In spite of all the loneliness and feeling very weird throughout my early teens and into my 20's, I am very thankful for the meaning of my name because it's always reminded me of who God made me to be - who He chose me to be. See, He has a plan for me and my weirdness and He's revealed much to me over the years through the name I was given. Even though His plan included some loneliness and awkwardness at times, He still taught me through those times. Even when no one else really cared to be around me because of my complete lack of sensitivity, He was always waiting for me when I came home, defeated and unworthy. He always edified me through those times. He always cared for me through those times. He never forgot me. He never pushed me away. He always listened. He always loved.
So, wonder what your name means? ;0)
"For you created my inmost being;
you knit me together in my mother’s womb.
I praise you because I am fearfully and wonderfully made;
your works are wonderful,
I know that full well.
My frame was not hidden from you
when I was made in the secret place,
when I was woven together in the depths of the earth.
Your eyes saw my unformed body;
all the days ordained for me were written in your book
before one of them came to be." - Psalm 139: 13-16 

Monday, July 4, 2011

Hot Dogs




Hot dogs. The staple of any decent 4th of July picnic. An all American food, yes? Well... not for this all American girl. Blech. I do not like hot dogs or "tube steaks" as a friend of mine frequently referred to them whenever he and his wife would be serving them to company. Sounds fancier, you understand. ;)  I know you are beside yourself with wonder at the reason for my lack of hot dog love. Well, okay, maybe not beside yourself, but well, just go with it. ;0)

I'll keep you in suspense no longer. ;) I ate hot dogs on a very regular basis growing up. They were cheap and my family wasn't the richest on the block. Then, as I was working my way through college, I ate hot dogs again on a very regular basis for the same reason. There were many weeks in college when hot dogs were on the menu more than once - way more than once. Now, while I was always taught to be thankful for the fact I had food on my plate and it was more than what many folks had, I can still remember looking at the hot dogs and having to swallow back an involuntary gag reflex. So, now I'm just plain sick of eating them and I can't do it. Can anyone relate? I feel the same way about Ramen soup and cheese in a can. Shudder. Now, there is one exception for hot dogs. I can eat a chili dog about two or three times a year. I don't know why, but I get a craving for an all beef hot dog smothered in good old-fashioned Hormel chili, cheddar cheese and red onion on top - a lot of red onion!  Honestly though, with the exception of the afore-mentioned every few months chili dog, the thought of eating a hot dog still makes me want to gag. Literally.

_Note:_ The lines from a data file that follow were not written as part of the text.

(** * declpyqt5: the widget tree model of [declpyqt5.py]

    A shallow embedding of the descriptor layer of declpyqt5: keys, the build
    context, the widget classes with their [build] and [paintWidget] methods,
    and the [Application] object.  Python objects are records and constructors
    carrying the attributes the classes assign; methods are functions named
    after them; the PyQt5 elements a paint pass creates are values of
    [QWidget].  Builtins that the module calls but does not define ([hash],
    [repr], [uuid.uuid4]) are section variables. *)

From stdpp Require Import base numbers option list strings gmap pretty.

Local Open Scope string_scope.
Local Open Scope list_scope.
Local Open Scope Z_scope.

(** ** Python values, exceptions and results *)

(** The values that flow through the arguments typed [Any], [int] or [str]. *)
Inductive PyVal :=
| VNone
| VBool (b : bool)
| VInt (n : Z)
| VStr (s : string).

(** [isinstance(v, int)], returning the integer value: [bool] is a subclass
    of [int] with [True == 1] and [False == 0]. *)
Definition py_int_value (v : PyVal) : option Z :=
  match v with
  | VInt n => Some n
  | VBool b => Some (if b then 1 else 0)
  | _ => None
  end.

(** [a == b] on values. *)
Definition py_val_eq (a b : PyVal) : bool :=
  match a, b with
  | VNone, VNone => true
  | VStr s, VStr t => bool_decide (s = t)
  | VStr _, _ | _, VStr _ => false
  | VNone, _ | _, VNone => false
  | _, _ => bool_decide (py_int_value a = py_int_value b)
  end.

(** [str(v)]. *)
Definition py_str (v : PyVal) : string :=
  match v with
  | VNone => "None"
  | VBool true => "True"
  | VBool false => "False"
  | VInt n => pretty n
  | VStr s => s
  end.

(** [sep.join(parts)]. *)
Fixpoint join (sep : string) (parts : list string) : string :=
  match parts with
  | [] => ""
  | [p] => p
  | p :: rest => p +:+ sep +:+ join sep rest
  end.

(** [xs[i]] on a list: a negative index counts from the end, and an index
    outside [-len, len) raises [IndexError] (here [None]). *)
Definition py_index {A} (xs : list A) (i : Z) : option A :=
  let n := Z.of_nat (length xs) in
  if bool_decide (0 <= i < n) then xs !! Z.to_nat i
  else if bool_decide (- n <= i < 0) then xs !! Z.to_nat (i + n)
  else None.

Inductive Exception :=
| ValueError (msg : string)
| TypeError (msg : string)
| AttributeError (msg : string)
| IndexError (msg : string).

Inductive result (A : Type) :=
| Ok (a : A)
| Raise (e : Exception).
Arguments Ok {A} a.
Arguments Raise {A} e.

(** Sequencing: an exception ends the computation.  With these instances
    [x ← r; k] is stdpp's notation for it. *)
Global Instance result_ret : MRet result := λ A a, Ok a.
Global Instance result_bind : MBind result := λ A B k r,
  match r with
  | Ok a => k a
  | Raise e => Raise e
  end.

Definition is_Ok {A} (r : result A) : Prop := ∃ a, r = Ok a.
Definition raises {A} (r : result A) : Prop := ∃ e, r = Raise e.

(** A callable handed to a widget as a callback: the name of its Python type
    (what [type(f)] prints) and its identity. *)
Record Callable := { callable_type : string; callable_id : nat }.

(** ['%s' % type(x)] for a callback attribute that may be [None]. *)
Definition py_type_str (f : option Callable) : string :=
  match f with
  | None => "<class 'NoneType'>"
  | Some c => "<class '" +:+ callable_type c +:+ "'>"
  end.

(** ** Keys *)

Definition UUID := N.

Inductive Key :=
| AnyKey                       (* class Key *)
| ValueKey (_value : PyVal)
| UniqueKey (_hash : UUID).

(** [Key.__eq__], [ValueKey.__eq__] and [UniqueKey.__eq__], selected by the
    class of the receiver [self]. *)
Definition Key___eq__ (self other : Key) : bool :=
  match self with
  | AnyKey => true
  | ValueKey v =>
      match other with
      | ValueKey v' => py_val_eq v v'
      | _ => false
      end
  | UniqueKey h =>
      match other with
      | UniqueKey h' => bool_decide (h = h')
      | _ => false
      end
  end.

(** [UniqueKey.__init__] draws its token from [uuid.uuid4].  [uuid4 n] is the
    value of the call number [n] of the process; the constructor takes the
    number of calls made so far and returns it increased. *)
Section UniqueKeys.

Variable uuid4 : nat → UUID.


End UniqueKeys.

(** [a == b] written with the operator.  Python asks the right operand
    first when its class is a proper subclass of the left operand's class
    and overrides [__eq__]; [ValueKey] and [UniqueKey] are such subclasses
    of [Key], and their [__eq__] never answers [NotImplemented]. *)
Definition Key_eq_operator (a b : Key) : bool :=
  match a, b with
  | AnyKey, ValueKey _ | AnyKey, UniqueKey _ => Key___eq__ b a
  | _, _ => Key___eq__ a b
  end.

(** ** Build contexts and widgets *)

(** Objects that are shared by reference are named by their address. *)
Definition app_ref := nat.
Definition ctx_ref := nat.

Record BuildContext := {
  _application : option app_ref;
  counter : Z
}.

Definition BuildContext_init (application : option app_ref) : BuildContext :=
  {| _application := application; counter := 0 |}.

(** The attributes every [Widget] carries. *)
Record WidgetBase := {
  _key : Key;
  _context : option ctx_ref;
  _hash : Z
}.

Inductive Alignment :=
| Alignment_none
| Alignment_start
| Alignment_center
| Alignment_end.

#[warnings="-register-all"]
Inductive Widget :=
| Text (base : WidgetBase) (_text : string)
| LabelButton (base : WidgetBase) (_label _tooltip : string)
    (_ontap : option Callable)
| TextField (base : WidgetBase) (_placeholder _value : string)
    (_onchanged : option Callable) (_hidden : bool)
| Expanded (base : WidgetBase) (_child : Widget) (_flex : Z)
| AxisAlignedBox (base : WidgetBase) (_children : list Widget)
    (_vertical : bool)
| Column (base : WidgetBase) (_children : list (option Widget))
    (_alignment : Alignment) (_child : option Widget)
| Row (base : WidgetBase) (_children : list (option Widget))
    (_alignment : Alignment) (_child : option Widget)
| TableView (base : WidgetBase) (_rows _cols : Z) (_headers : list PyVal)
    (_data : list (list PyVal)) (_onselected _onchanged : option Callable)
| DropdownList (base : WidgetBase) (_items : list string) (_index : Z)
    (_onchanged : option Callable).

Definition widget_base (w : Widget) : WidgetBase :=
  match w with
  | Text b _ | LabelButton b _ _ _ | TextField b _ _ _ _ | Expanded b _ _
  | AxisAlignedBox b _ _ | Column b _ _ _ | Row b _ _ _
  | TableView b _ _ _ _ _ _ | DropdownList b _ _ _ => b
  end.

Definition hash_of (w : Widget) : Z := _hash (widget_base w).
Definition context_of (w : Widget) : option ctx_ref := _context (widget_base w).

(** [isinstance(child, Expanded)]. *)
Definition is_Expanded (w : Widget) : bool :=
  match w with
  | Expanded _ _ _ => true
  | _ => false
  end.

(** The flex a box reads off a child:
    [child._flex if isinstance(child, Expanded) else 0]. *)
Definition child_flex (child : Widget) : Z :=
  match child with
  | Expanded _ _ flex => flex
  | _ => 0
  end.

I am so very thankful God's Word is nothing like hot dogs. Reading God's Word is amazing to me because I can read the exact same passage of Scripture and learn completely new things every single time. The books of the Bible are written in a variety of formats, some historical, some poetic, etc. However, even though the formats are different and they were penned to the paper by different men, they were all inspired of the Holy Spirit. How multi-faceted our Father in heaven is! His Word is our spiritual nourishment and instead of growing tired of the same old fare, we can look forward to a new taste every single day even though it might be the same dish!


"All Scripture is God-breathed and is useful for teaching, rebuking, correcting and training in righteousness, so that all God’s people may be thoroughly equipped for every good work."